Wheel-Shaped [Mn12] Single-Molecule Magnets

The reaction of [Mn12O12(O2CCH3)16(H2O)4]·4H2O·2CH3COOH with n-methyldiethanol amine (H2mdea), n-ethyldiethanol amine (H2edea), or n-butyldiethanol amine (H2bdea) leads to the formation of wheel-shaped MnIII 6MnII 6 complexes with the general formula [Mn12(R)(O2CCH3)14] (1, R = mdea; 2, R = edea; and 3, R = bdea). Complex 1 crystallizes in the triclinic space group P1̄, whereas complex 3 crystallizes in the monoclinic space group C 2/ c . Complex 1a has the same molecular structure as complex 1 but crystallizes in the monoclinic space group P21 /n . Complex 3a has the same molecular structure as complex 3 but crystallizes in the triclinic space group P1̄. Variable-temperature magnetic susceptibility data collected for complexes 1, 2, and 3 indicate that antiferromagnetic exchange interactions are present.
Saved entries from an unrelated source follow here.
Lemma path_clean_no_byte c p :
  Ascii.eqb "." c = false -> Ascii.eqb "/" c = false ->
  has_byte c p = false -> has_byte c (path_clean p) = false.
Proof.
  intros Hdot Hsl Hp. unfold path_clean. destruct (String.eqb p ""); [cbn [has_byte]; by rewrite Hdot|].
  set (st := fold_left _ _ _).
  assert (Forall (fun w => has_byte c w = false) st) as Hst.
  { unfold st. pose proof (has_byte_split c "/" p Hp) as Hs.
    assert (Forall (fun w => has_byte c w = false) (@nil string)) as Hn by constructor.
    revert Hn. generalize (@nil string). induction Hs as [|w ws Hw Hws IH]; intros acc Ha; simpl; [done|].
    apply IH. by apply push_segment_bytes. }
  assert (has_byte c (join "/" (rev st)) = false) as Hj.
  { apply has_byte_join; [cbn [has_byte]; by rewrite Hsl|]. by apply Forall_rev. }
  destruct (has_prefix p "/"); [by rewrite has_byte_app, Hj; cbn [has_byte]; rewrite Hsl|].
  destruct (String.eqb _ ""); [cbn [has_byte]; by rewrite Hdot|done].
Qed.

Lemma after_last_slash_nosep p acc :
  has_byte "/" acc = false -> has_byte "/" (after_last_slash p acc) = false.
Proof.
  revert acc. induction p as [|a p IH]; intros acc H; simpl.
  - by rewrite has_byte_rev_app, H.
  - destruct (Ascii.eqb a "/") eqn:E; apply IH; [done|]. simpl. by rewrite E.
Qed.

Lemma after_last_slash_other c p acc :
  has_byte c p = false -> has_byte c acc = false ->
  has_byte c (after_last_slash p acc) = false.
Proof.
  revert acc. induction p as [|a p IH]; intros acc Hp H; simpl.
  - by rewrite has_byte_rev_app, H.
  - simpl in Hp. bsimp. destruct (Ascii.eqb a "/"); apply IH; try done. simpl. by rewrite H0, H.
Qed.

(** path.Base answers "/" or a name without a slash. *)
Lemma path_base_no_slash p : path_base p = "/" \/ has_byte "/" (path_base p) = false.
Proof.
  unfold path_base. destruct (String.eqb p ""); [by right|].
  destruct (String.eqb _ "") eqn:E; [by left|right]. by apply after_last_slash_nosep.
Qed.

Lemma path_base_no_byte c p :
  Ascii.eqb "." c = false -> Ascii.eqb "/" c = false ->
  has_byte c p = false -> has_byte c (path_base p) = false.
Proof.
  intros Hd Hs Hp. unfold path_base. destruct (String.eqb p ""); [cbn [has_byte]; by rewrite Hd|].
  destruct (String.eqb _ ""); [cbn [has_byte]; by rewrite Hs|].
  apply after_last_slash_other; [|done]. unfold strip_trailing_slashes.
  rewrite has_byte_rev_app, orb_false_r. apply has_byte_trim_left.
  by rewrite has_byte_rev_app, Hp.
Qed.

(** *** Decimal numbers *)

Lemma uint_byte c d :
  code_in c 48 57 = false -> has_byte c (NilEmpty.string_of_uint d) = false.
Proof.
  intros Hc.
  assert (forall a, code_in a 48 57 = true -> Ascii.eqb a c = false) as Hd.
  { intros a Ha. destruct (Ascii.eqb_spec a c); [subst; congruence|done]. }
  induction d; cbn [NilEmpty.string_of_uint has_byte]; rewrite ?Hd, ?IHd by done; done.
Qed.

(** A decimal number holds only digits and "-". *)
Lemma format_int_byte c z :
  code_in c 48 57 = false -> Ascii.eqb "-" c = false -> has_byte c (format_int z) = false.
Proof.
  intros Hc Hm. unfold format_int, NilZero.string_of_int.
  assert (forall d, has_byte c (NilZero.string_of_uint d) = false) as Hu.
  { intros d. destruct d; [|by apply uint_byte..].
    cbn [NilZero.string_of_uint has_byte]. destruct (Ascii.eqb_spec "0" c); [subst; done|done]. }
  destruct (Z.to_int z); [by apply Hu|]. cbn [has_byte]. by rewrite Hm, Hu.
Qed.

(** so there is nothing to trim. *)
Lemma visible_uint d : visible (NilEmpty.string_of_uint d) = true.
Proof. by induction d; cbn [NilEmpty.string_of_uint visible]. Qed.

Lemma visible_format_int z : visible (format_int z) = true.
Proof.
  unfold format_int, NilZero.string_of_int.
  assert (forall d, visible (NilZero.string_of_uint d) = true) as Hu.
  { intros d. destruct d; [done|by apply visible_uint..]. }
  destruct (Z.to_int z); [apply Hu|]. cbn [visible]. by rewrite Hu.
Qed.

Lemma trim_format_int z : trim_space (format_int z) = format_int z.
Proof. apply trim_space_visible, visible_format_int. Qed.

Lemma to_int_nonnil z : Z.to_int z <> Decimal.Pos Decimal.Nil /\ Z.to_int z <> Decimal.Neg Decimal.Nil.
Proof.
  destruct z as [|p|p]; simpl; [done|..]; split; try done; intros [= H];
    by apply (DecimalPos.Unsigned.to_uint_nonnil p).
Qed.

Lemma int_of_format z : NilZero.int_of_string (format_int z) = Some (Z.to_int z).
Proof. apply NilZero.isi; apply to_int_nonnil. Qed.

(** strconv.ParseInt reads back what strconv.FormatInt wrote. *)
Lemma parse_format_int z : parse_int (format_int z) = Some z.
Proof.
  pose proof (int_of_format z) as H. pose proof (format_int_byte "+" z eq_refl eq_refl) as Hp.
  unfold parse_int. destruct (format_int z) as [|a r] eqn:E.
  - by rewrite H, DecimalZ.of_to.
  - simpl in Hp. bsimp. apply Ascii.eqb_neq in H0.
    assert (match String a r with
            | String "+" r => if has_prefix r "-" then None else Some r
            | _ => Some (String a r) end = Some (String a r)) as ->.
    { destruct a as [[] [] [] [] [] [] [] []]; try done. }
    by rewrite H, DecimalZ.of_to.
Qed.

Lemma format_int_inj z1 z2 : format_int z1 = format_int z2 -> z1 = z2.
Proof.
  intros H. pose proof (parse_format_int z1) as H1. rewrite H, parse_format_int in H1. by injection H1.
Qed.

Lemma parse_format_int64 z : in_int64 z = true -> parse_int64 (format_int z) = Ok z.
Proof. intros H. unfold parse_int64. by rewrite parse_format_int, H. Qed.

(** Two strings cut at their first [c] agree on both sides of the cut. *)
Lemma cut_byte_inj c a1 a2 b1 b2 :
  has_byte c a1 = false -> has_byte c a2 = false ->
  a1 +:+ String c b1 = a2 +:+ String c b2 -> a1 = a2 /\ b1 = b2.
Proof.
  revert a2. induction a1 as [|x a1 IH]; intros [|y a2] H1 H2 H.
  - by injection H as ->.
  - simpl in H2. bsimp. injection H as <- _. by rewrite Ascii.eqb_refl in *.
  - simpl in H1. bsimp. injection H as -> _. by rewrite Ascii.eqb_refl in *.
  - simpl in H1, H2. bsimp. injection H as -> H. destruct (IH a2) as [-> ->]; done.
Qed.

(** A visible byte is never trimmed. *)
Lemma chunks_keep_byte c s : code_in c 33 127 = true -> has_byte c s = true -> Byte c ∈ chunks s.
Proof.
  intros Hc. assert (Hsp : forall a b d, c = a -> space1 a = false /\ space2 a b = false /\ space3 a b d = false)
    by (intros a b d <-; by apply visible_space).
  assert (Hns : forall a, code_in c 33 127 = true -> (127 < code a)%N -> Ascii.eqb a c = false).
  { intros a H1 H2. apply Ascii.eqb_neq. intros ->. unfold code_in in H1. bsimp. apply N.leb_le in H0. lia. }
  induction s as [s IH] using str_ind_len. destruct s as [|a r]; [done|]. intros H.
  assert (Hstep : forall t, (String.length t < String.length (String a r))%nat -> has_byte c t = true -> Byte c ∈ chunks t)
    by (intros t Ht Hb; by apply IH). clear IH.
  change (Ascii.eqb a c || has_byte c r = true) in H. destruct (Ascii.eqb_spec a c) as [->|Hne].
  { cbn [chunks]. destruct (Hsp c c c eq_refl) as (-> & _ & _). destruct r as [|b r2]; [left|].
    destruct (Hsp c b b eq_refl) as (_ & -> & _). destruct r2 as [|d r3]; [left|].
    destruct (Hsp c b d eq_refl) as (_ & _ & ->). left. }
  cbn [orb] in H. cbn [chunks]. destruct (space1 a); [right; apply Hstep; [cbn; lia|done]|].
  destruct r as [|b r2]; [done|]. change (Ascii.eqb b c || has_byte c r2 = true) in H.
  destruct (space2 a b) eqn:E2.
  { right. assert (Ascii.eqb b c = false) as Hb.
    { apply Hns; [done|]. unfold space2, code_is in E2. apply andb_prop in E2 as [_ E2].
      apply orb_prop in E2 as [E2|E2]; apply N.eqb_eq in E2; lia. }
    rewrite Hb in H. apply Hstep; [cbn; lia|done]. }
  destruct r2 as [|d r3]; [right; apply Hstep; [cbn; lia|done]|].
  destruct (space3 a b d) eqn:E3; [|right; apply Hstep; [cbn; lia|done]].
  right. change (Ascii.eqb d c || has_byte c r3 = true) with (has_byte c (String d r3) = true) in *.
  assert ((127 < code b)%N /\ (127 < code d)%N) as [Hb Hd].
  { unfold space3, code_is, code_in in E3. rewrite !orb_true_iff, !andb_true_iff, !N.eqb_eq, !orb_true_iff,
      !andb_true_iff, !N.eqb_eq, !N.leb_le in E3. lia. }
  rewrite (Hns b Hc Hb) in H. change (Ascii.eqb d c || has_byte c r3 = true) in H. rewrite (Hns d Hc Hd) in H.
  apply Hstep; [cbn; lia|done].
Qed.

Lemma trim_space_nonempty c s : code_in c 33 127 = true -> has_byte c s = true -> trim_space s <> "".
Proof.
  intros Hc Hb He. pose proof (chunks_keep_byte c s Hc Hb) as Hin.
  pose proof (chunks_trim s) as Ht. rewrite He in Ht. change (chunks "") with (@nil chunk) in Ht.
  unfold trim_chunks in Ht. destruct (drop_while_suffix is_space (chunks s)) as (p & Hp & Hsp).
  destruct (drop_while_suffix is_space (rev (drop_while is_space (chunks s)))) as (q & Hq & Hsq).
  symmetry in Ht. apply (f_equal (@rev chunk)) in Ht. rewrite rev_involutive in Ht. cbn [rev] in Ht.
  rewrite Ht, List.app_nil_r in Hq. rewrite Forall_forall in Hsp, Hsq.
  rewrite Hp, elem_of_app in Hin. destruct Hin as [Hin|Hin]; [by specialize (Hsp _ Hin)|].
  apply list_elem_of_In, in_rev, list_elem_of_In in Hin. rewrite Hq in Hin. by specialize (Hsq _ Hin).
Qed.

(** Proofs about the bridge treat these functions as opaque names. *)
#[global] Arguments trim_space : simpl never.
#[global] Arguments to_lower : simpl never.
#[global] Arguments equal_fold : simpl never.
#[global] Arguments contains : simpl never.
#[global] Arguments has_prefix : simpl never.
#[global] Arguments format_int : simpl never.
The spin ground states of complexes 1, 2, and 3 were determined by fitting variable-field magnetization data collected in the 2−5 K temperature range. Fitting of these data yielded the spin ground-state parameters of S = 8, g = 2.0, and D = −0.47 cm-1 for complex 1; S = 8, g = 2.0, and D = −0.49 cm-1 for complex 2; and S = 8, g = 2, and D = −0.37 cm-1 for complex 3. The ac magnetic susceptibility data were measured for complexes 1, 2, and 3 at temperatures between 1.8 and 10 K with a 3 G ac field oscillating in the range 50−1000 Hz. Slow kinetics of magnetization reversal relative to the frequency of the oscillating ac field were observed as frequency-dependent out-of-phase peaks for complexes 1, 2, and 3, and it can be concluded that these three complexes are single-molecule magnets.